§ Task statement:
Every line with "Theorem" in it must be copied from the data.

Collected data
********
(* ===== verification/CoreUtils.v ===== *)
(** * The core helpers

    [utils/coreutils.go]: the bounded counter, rounding of floats and durations,
    destination prefixes, composed keys, fixed-width fields, hierarchy paths and
    the small calendar helpers.  A function that can slice or index out of range
    returns in [res]; [time.Now()] is an argument. *)
From S2P Require Import Prelude GoFloat FloatExact GoStrings GoTime.

Definition ROUNDING_UP : string := "*up".
Definition ROUNDING_MIDDLE : string := "*middle".
Definition ROUNDING_DOWN : string := "*down".
Definition CONCATENATED_KEY_SEP : string := ":".
Definition INFIELD_SEP : string := ";".
Definition NestingSep : string := ".".
Definition MASK_CHAR : string := "*".
Definition ZERO : string := "*zero".
Definition MetaRight : string := "*right".
Definition MetaLeft : string := "*left".
Definition MetaXRight : string := "*xright".
Definition MetaXLeft : string := "*xleft".
Definition MetaZeroLeft : string := "*zeroleft".

(** ** Counter *)

(** The mutex makes each method one step. *)
Record Counter := mkCounter { cnt_value : Z; cnt_limit : Z }.

Definition NewCounter (start limit : Z) : Counter := mkCounter start limit.

Definition Counter_Next (c : Counter) : Z * Counter :=
  let v := add64 (cnt_value c) 1 in
  let v := if (0 <? cnt_limit c) && (cnt_limit c <? v) then 0 else v in
  (v, mkCounter v (cnt_limit c)).

Definition Counter_Value (c : Counter) : Z := cnt_value c.

(** ** Strings and keys *)

Fixpoint FirstNonEmpty (vals : list string) : string :=
  match vals with
  | [] => ""
  | val :: vals' => if slen val =? 0 then FirstNonEmpty vals' else val
  end.

(** The hexadecimal form of the hash of a text. *)
Class GoHash := { sha1_hex : string → string }.
Definition Sha1 `{GoHash} (attrs : list string) : string := sha1_hex (Join attrs "").

Definition ConcatenatedKey (keyVals : list string) : string :=
  Join keyVals CONCATENATED_KEY_SEP.
Definition SplitConcatenatedKey (key : string) : list string :=
  Split key CONCATENATED_KEY_SEP.
Definition InfieldJoin (vals : list string) : string := Join vals INFIELD_SEP.
Definition InfieldSplit (val : string) : list string := Split val INFIELD_SEP.
Lemma sum_exact (l : list (string * ResourceUsage)) a :
  Forall (λ kv, integral kv.2) l → 0 ≤ a →
  a + foldr (λ kv s, units_Z kv.2 + s) 0 l < 2 ^ 53 →
  foldl (λ tu kv, fadd tu (ru_Units kv.2)) (f_of_Z a) l =
    f_of_Z (a + foldr (λ kv s, units_Z kv.2 + s) 0 l).
Proof.
  revert a. induction l as [|[k ru] l IH]; intros a; simpl; [intros; f_equal; lia|].
  intros [Hru Hl]%Forall_cons Ha Hs. simpl in Hru. destruct (integral_units ru Hru) as [E Hz].
  assert (0 ≤ foldr (λ kv s, units_Z kv.2 + s) 0 l) as Hnn.
  { clear -Hl. induction Hl as [|[k ru] l Hr Hl IH]; simpl in *; [lia|].
    pose proof (integral_units ru Hr) as [_ ?]. lia. }
  rewrite E, fadd_exact by (unfold exact_range; lia). rewrite IH by (done || lia).
  f_equal. lia.
Qed.

Lemma sum_usages_exact r : units_ok r → sum_usages (Usages r) = f_of_Z (units (Usages r)).
Proof.
  intros [Hi Hs _]. unfold sum_usages, units in *. rewrite <- total_range in *.
  change f0 with (f_of_Z 0). rewrite sum_exact; [done| |done|done].
  apply Forall_forall. intros [k ru] Hin%go_range_elem. by apply (Hi k).
Qed.

Lemma totalUsage_exact r : units_ok r →
  (totalUsage r).1 = f_of_Z (units (Usages r)) ∧ units_ok (totalUsage r).2 ∧
  Usages (totalUsage r).2 = Usages r ∧ r_ttl (totalUsage r).2 = r_ttl r ∧
  rPrf (totalUsage r).2 = rPrf r.
Proof.
  intros Hok. pose proof (sum_usages_exact r Hok) as Hsum. destruct Hok as [Hi Hs Hc].
  unfold totalUsage. destruct (tUsage r) as [tu|] eqn:E; simpl.
  - split_and!; [by apply Hc|split; [done..|]|done..]. rewrite E. done.
  - split_and!; [done| |done..]. split; simpl; [done..|]. by intros tu [= <-].
Qed.

Lemma units_nonneg r : units_ok r → 0 ≤ units (Usages r).
Proof.
  intros [Hi _ _]. apply total_nonneg. intros k ru E. by apply integral_units, (Hi k).
Qed.

Lemma units_ok_delete r id idx tu :
  units_ok r →
  (∀ t, tu = Some t → t = f_of_Z (units (delete id (Usages r)))) →
  units_ok (with_usages r (delete id (Usages r)) idx tu).
Proof.
  intros [Hi Hs Hc] Ht. split; simpl; [| |exact Ht].
  - intros id' ru [_ E]%lookup_delete_Some. by apply (Hi id').
  - destruct (Usages r !! id) as [ru|] eqn:E; [|by rewrite delete_id].
    pose proof (total_delete units_Z (Usages r) id ru E). unfold units in *.
    pose proof (integral_units ru (Hi id ru E)) as [_ ?]. lia.
Qed.

Lemma units_delete_le r id : units_ok r → units (delete id (Usages r)) ≤ units (Usages r).
Proof.
  intros [Hi _ _]. destruct (Usages r !! id) as [ru|] eqn:E; [|by rewrite delete_id].
  pose proof (total_delete units_Z (Usages r) id ru E). unfold units in *.
  pose proof (integral_units ru (Hi id ru E)) as [_ ?]. lia.
Qed.

Lemma cached_less r id ru tu :
  units_ok r → Usages r !! id = Some ru → tUsage r = Some tu →
  fsub tu (ru_Units ru) = f_of_Z (units (delete id (Usages r))).
Proof.
  intros Hok Eu Etu. pose proof (units_nonneg r Hok) as Hnn.
  destruct Hok as [Hi Hs Hc]. destruct (integral_units ru (Hi id ru Eu)) as [E Hz].
  pose proof (total_delete units_Z (Usages r) id ru Eu) as Htot. fold (units (Usages r)) in Htot.
  fold (units (delete id (Usages r))) in Htot.
  rewrite (Hc tu Etu), E, fsub_exact by (unfold exact_range; lia). f_equal. lia.
Qed.

Lemma clearUsage_units r id r' : units_ok r → clearUsage r id = Ok r' → units_ok r'.
Proof.
  intros Hok E. unfold clearUsage in E. destruct (Usages r !! id) as [ru|] eqn:Eu; [|done].
  injection E as <-. apply units_ok_delete; [done|]. intros t Ht.
  apply fmap_Some in Ht as (tu & Etu & ->). by apply cached_less.
Qed.

Lemma drop_usage_units r rID r' : units_ok r → drop_usage r rID = Ok r' →
  units_ok r' ∧ units (Usages r') ≤ units (Usages r).
Proof.
  intros Hok E. unfold drop_usage in E. destruct (Usages r !! rID) as [ru|] eqn:Eu.
  - apply bind_ok_inv in E as (tu & Etu & E). injection E as <-.
    split; [|by apply units_delete_le]. apply units_ok_delete; [done|].
    intros t Ht. destruct (fltb _ _); [done|]. injection Ht as <-.
    apply cached_less; [done..|]. by destruct (tUsage r); simplify_eq/=.
  - by injection E as <-.
Qed.

Lemma removeExpiredUnits_units r r' : units_ok r → removeExpiredUnits r = Ok r' →
  units_ok r' ∧ units (Usages r') ≤ units (Usages r).
Proof.
  unfold removeExpiredUnits. intros Hok. destruct (expired_prefix _ _) as [|x prefix].
  { by intros [= <-]. }
  intros E. apply bind_ok_inv in E as (r1 & E1 & E). injection E as <-.
  assert (units_ok r1 ∧ units (Usages r1) ≤ units (Usages r)) as [[Hi Hs Hc] Hle]; [|by split; [split|]].
  revert r Hok E1. generalize (x :: prefix) as l. induction l as [|y l IH]; intros r Hok E1; simpl in E1.
  { by injection E1 as <-. }
  destruct (drop_usage r y) as [r2|e|] eqn:E2.
  - apply drop_usage_units in E2 as [Hok2 Hle2]; [|done].
    destruct (IH r2 Hok2 E1) as [? ?]. split; [done|lia].
  - by rewrite foldl_bind_Err in E1.
  - by rewrite foldl_bind_Panic in E1.
Qed.

Lemma recordUsage_units r ru r' :
  units_ok r → integral ru → units (Usages r) + units_Z ru < 2 ^ 53 → r_ttl r ≠ Some 0 →
  recordUsage r ru = Ok r' →
  units_ok r' ∧ units (Usages r') = units (Usages r) + units_Z ru ∧
  ru_Units <$> Usages r' !! ru_ID ru = Some (ru_Units ru).
Proof.
  intros Hok Hru Hlt Httl E. pose proof (units_nonneg r Hok) as Hnn.
  destruct (integral_units ru Hru) as [Eu Hz].
  pose proof (recordUsage_inv _ _ _ E) as (Hn & Hr).
  assert (∃ ru' idx, ru_Units ru' = ru_Units ru ∧
    r' = with_usages r (<[ru_ID ru := ru']> (Usages r)) idx
           ((λ tu, fadd tu (ru_Units ru)) <$> tUsage r)) as (ru' & idx & Hu & ->).
  { destruct Hr as [->|(ru' & _ & Hu & ->)]; [|by eauto].
    unfold recordUsage in E. rewrite Hn in E. destruct (r_ttl r) as [ttl|] eqn:Et.
    - repeat case_decide; [| congruence |]; injection E as E;
        apply (f_equal (λ r, Usages r !! ru_ID ru)) in E; simpl in E;
        rewrite lookup_insert_eq in E; congruence.
    - injection E as E. apply (f_equal (λ r, Usages r !! ru_ID ru)) in E. simpl in E.
      rewrite lookup_insert_eq in E. congruence. }
  assert (units (<[ru_ID ru := ru']> (Usages r)) = units (Usages r) + units_Z ru) as Hunits.
  { unfold units. rewrite total_insert by done. unfold units_Z. rewrite Hu. lia. }
  destruct Hok as [Hi Hs Hc]. split_and!; simpl; [|done|by rewrite lookup_insert_eq; simpl; f_equal].
  split; simpl; [|lia|].
  - intros id ru0. rewrite lookup_insert. case_decide; [|by apply (Hi id)].
    intros [= <-]. destruct Hru as (z & ? & ?). exists z. by rewrite Hu.
  - intros t (tu & Et & ->)%fmap_Some. rewrite (Hc tu Et), Eu, Hunits.
    apply fadd_exact; unfold exact_range; lia.
Qed.

(** The simulation of one resource with a profile: what it leaves, and the test that gives
    a message. *)
Lemma simulate_units r prf ru msg r' :
  units_ok r → rPrf r = Some prf → simulate ru false r "" = (Ok msg, r') →
  units_ok r' ∧ units (Usages r') ≤ units (Usages r) ∧ r_ttl r' = r_ttl r ∧
  (msg ≠ "" → fgeb (rp_Limit prf) (fadd (f_of_Z (units (Usages r'))) (ru_Units ru)) = true).
Proof.
  intros Hok Hprf. unfold simulate. destruct (removeExpiredUnits r) as [r1|e|] eqn:E1; [|done..].
  pose proof (removeExpiredUnits_spec r r1 E1) as (_ & Ht1 & Hp1 & _).
  apply removeExpiredUnits_units in E1 as [Hok1 Hle1]; [|done].
  set (r2 := if _ : bool then _ else _).
  assert (units_ok r2 ∧ units (Usages r2) ≤ units (Usages r1) ∧ r_ttl r2 = r_ttl r1 ∧
          rPrf r2 = rPrf r1) as (Hok2 & Hle2 & Ht2 & Hp2).
  { unfold r2. destruct (_ && _); [|done].
    destruct (clearUsage r1 (ru_ID ru)) as [r3|e|] eqn:E3; simpl; [|done..].
    pose proof (clearUsage_units _ _ _ Hok1 E3) as Hok3. unfold clearUsage in E3.
    destruct (Usages r1 !! ru_ID ru); [|done]. injection E3 as <-. simpl.
    split_and!; [done|by apply units_delete_le|done..]. }
  rewrite Hp2, Hp1, Hprf. destruct (totalUsage_exact r2 Hok2) as (Etot & Hok4 & Hu4 & Ht4 & _).
  destruct (totalUsage r2) as [tu r4]. simpl in *. intros [= Hmsg <-]. rewrite Hu4 in *.
  split_and!; [done|lia|congruence|]. intros Hne. rewrite <- Etot.
  destruct (fgeb (rp_Limit prf) (fadd tu (ru_Units ru))); [done|by subst msg].
Qed.

(** C29: with integer units an allocation on one resource respects its limit: when it
    succeeds, the usage is recorded with its units and all units together, those of the
    usage it replaces and of the expired ones taken off, are within the limit. *)
Theorem allocateResource_limit (r : Resource) (prf : ResourceProfile) (ru : ResourceUsage)
    (msg : string) (rs' : list Resource) :
  units_ok r → integral ru → units (Usages r) + units_Z ru < 2 ^ 53 →
  rPrf r = Some prf → r_ttl r ≠ Some 0 →
  allocateResource [r] ru false = (Ok msg, rs') →
  ∃ r', rs' = [r'] ∧ ru_Units <$> Usages r' !! ru_ID ru = Some (ru_Units ru) ∧
    fgeb (rp_Limit prf) (f_of_Z (units (Usages r'))) = true.
Proof.
  intros Hok Hru Hlt Hprf Httl. unfold allocateResource. simpl.
  destruct (simulate ru false r "") as [[m|e|] r1] eqn:Es; simpl; [|done..].
  apply (simulate_units _ prf) in Es as (Hok1 & Hle & Ht & Hm); [|done..].
  case_decide as Hne; [done|]. specialize (Hm Hne).
  unfold Resources_recordUsage. simpl.
  destruct (recordUsage r1 ru) as [r2|e|] eqn:Er; simpl; [|done..].
  intros [= <- <-]. apply recordUsage_units in Er as (Hok2 & Hu & Hin); [|done|done|lia|congruence].
  exists r2. split_and!; [done..|]. rewrite Hu.
  destruct (integral_units ru Hru) as [E Hz]. pose proof (units_nonneg r1 Hok1).
  rewrite E, fadd_exact in Hm by (unfold exact_range; lia). done.
Qed.

(** A resource that was just loaded, so that its total is not computed yet, and whose
    index starts with an expired usage, makes any allocation panic. *)
Theorem allocate_after_load_panics (r : Resource) (rs : list Resource) (ru0 ru : ResourceUsage)
    (id : string) (dryRun : bool) :
  tUsage r = None → head (TTLIdx r) = Some id → Usages r !! id = Some ru0 →
  isActive ru0 now = false →
  (allocateResource (r :: rs) ru dryRun).1 = Panic.
Proof.
  intros Ht Hh Hu Ha. unfold allocateResource. simpl. unfold simulate.
  assert (removeExpiredUnits r = Panic) as ->; [|done]. unfold removeExpiredUnits.
  destruct (TTLIdx r) as [|x idx]; [done|]. simpl in Hh. injection Hh as ->. simpl.
  unfold active_usage. rewrite Hu, Ha. simpl. unfold drop_usage at 2. rewrite Hu, Ht. simpl.
  by rewrite foldl_bind_Panic.
Qed.
End resources.

(** ** Examples *)
Definition example_profile (id : string) (limit : Z) : ResourceProfile :=
  mkResourceProfile "cgrates.org" id [] None (-1) (f_of_Z limit) "" false true f0 [].
Definition example_usage (id : string) (units : Z) : ResourceUsage :=
  mkResourceUsage "cgrates.org" id zero_time (f_of_Z units).
Definition example_resource (id : string) (limit : Z) (usages : list ResourceUsage) : Resource :=
  mkResource "cgrates.org" id (list_to_map (map (λ ru, (ru_ID ru, ru)) usages)) [] None None None
    (Some (example_profile id limit)).

Lemma empty_ok id limit : resource_ok (example_resource id limit []).
Proof.
  split; simpl; [constructor|]. intros x. split; [intros Hx; by apply elem_of_nil in Hx|].
  intros (ru & E & _). by rewrite lookup_empty in E.
Qed.

Example Resources_recordUsage_atomic_witness :
  let rs := [example_resource "r1" 10 []; example_resource "r2" 10 []] in
  let '(e, rs') := @Resources_recordUsage reference_filters rs (example_usage "u" 1) in
  match e with
  | Ok _ => Forall2 (λ r r', @recordUsage reference_filters r (example_usage "u" 1) = Ok r') rs rs'
  | Err _ => Forall2 same_usages rs rs'
  | Panic => False
  end.
Proof.
  apply (@Resources_recordUsage_atomic reference_filters
           [example_resource "r1" 10 []; example_resource "r2" 10 []] (example_usage "u" 1)).
  repeat constructor; simpl; try (intros Hx; by apply elem_of_nil in Hx);
    intros (ru & E & _); by rewrite lookup_empty in E.
Defined.

Example resources_index_invariant_witness :
  Forall resource_ok (@allocateResource reference_runtime reference_filters
                        [example_resource "r1" 10 []] (example_usage "u" 1) false).2.
Proof.
  apply (@resources_index_invariant reference_runtime reference_filters
           [example_resource "r1" 10 []]).
  - repeat constructor; simpl; try (intros Hx; by apply elem_of_nil in Hx);
      intros (ru & E & _); by rewrite lookup_empty in E.
  - apply rtc_once, step_allocate.
Defined.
********
§ Exercise response:
Theorem allocateResource_limit (r : Resource) (prf : ResourceProfile) (ru : ResourceUsage)
Theorem allocate_after_load_panics (r : Resource) (rs : list Resource) (ru0 ru : ResourceUsage)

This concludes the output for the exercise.